[[ Data provided open ]]

(** * Diary analysis plugin: parser, content analyzer and timeline generator

    A shallow embedding of the TypeScript sources
    [core/parser.ts] (class [DiaryParser]), [core/analyzer.ts] (class
    [ContentAnalyzer]) and [core/timeline.ts] (class [TimelineGenerator]),
    and of the pipeline of [main.ts] that joins them, together with the
    JavaScript primitives they call, followed by the properties of the
    heuristic analysis pipeline and the timeline aggregation. *)

From Stdlib Require Import ZArith NArith List Bool Lia String Ascii.
From Stdlib Require Import Sorting.Sorted Sorting.Permutation.
From Stdlib Require DecimalString.
Import ListNotations.

Local Open Scope Z_scope.

(* ================================================================== *)
(** * JavaScript primitives *)
(* ================================================================== *)

Module Js.

(** A JavaScript string is a sequence of UTF-16 code units; [length],
    [substring], [split] and regular expressions without the [u] flag all
    work on code units. *)
Definition code_unit := N.
Definition str := list code_unit.

(** ** Literals: source text is UTF-8, a JS string holds UTF-16 *)

Definition cont (b : N) : N := N.land b 63.

Definition utf16_of_code_point (cp : N) : str :=
  if (cp <? 65536)%N then [cp]
  else let v := (cp - 65536)%N in
       [(55296 + N.shiftr v 10)%N; (56320 + N.land v 1023)%N].

Fixpoint utf16_of_utf8 (bs : list N) : str :=
  match bs with
  | [] => []
  | b0 :: r0 =>
    if (b0 <? 128)%N then b0 :: utf16_of_utf8 r0
    else match r0 with
         | [] => [65533%N]
         | b1 :: r1 =>
           if (b0 <? 224)%N then
             (N.shiftl (N.land b0 31) 6 + cont b1)%N :: utf16_of_utf8 r1
           else match r1 with
                | [] => [65533%N]
                | b2 :: r2 =>
                  if (b0 <? 240)%N then
                    (N.shiftl (N.land b0 15) 12 + N.shiftl (cont b1) 6
                     + cont b2)%N :: utf16_of_utf8 r2
                  else match r2 with
                       | [] => [65533%N]
                       | b3 :: r3 =>
                         utf16_of_code_point
                           (N.shiftl (N.land b0 7) 18
                            + N.shiftl (cont b1) 12
                            + N.shiftl (cont b2) 6 + cont b3)%N
                         ++ utf16_of_utf8 r3
                       end
                end
         end
  end.

Definition js (s : string) : str :=
  utf16_of_utf8 (map N_of_ascii (list_ascii_of_string s)).

(** ** String equality, [startsWith], [includes] *)

Fixpoint eqb (a b : str) : bool :=
  match a, b with
  | [], [] => true
  | x :: a', y :: b' => N.eqb x y && eqb a' b'
  | _, _ => false
  end.

Fixpoint startsWith (s p : str) : bool :=
  match p, s with
  | [], _ => true
  | x :: p', y :: s' => N.eqb x y && startsWith s' p'
  | _ :: _, [] => false
  end.

Fixpoint includes (s p : str) : bool :=
  startsWith s p ||
  match s with
  | [] => false
  | _ :: s' => includes s' p
  end.

(** [s.length] as a JS number. *)
Definition length (s : str) : Z := Z.of_nat (List.length s).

[[ Data provided closed ]]

● Work item:
Could you reproduce, exactly, every line above from the line with "match p, s with" to the line with "(** [s.length] as a JS number. *)", and no other line? Both ends count.

● Output for this exercise:
  match p, s with
  | [], _ => true
  | x :: p', y :: s' => N.eqb x y && startsWith s' p'
  | _ :: _, [] => false
  end.

Fixpoint includes (s p : str) : bool :=
  startsWith s p ||
  match s with
  | [] => false
  | _ :: s' => includes s' p
  end.

(** [s.length] as a JS number. *)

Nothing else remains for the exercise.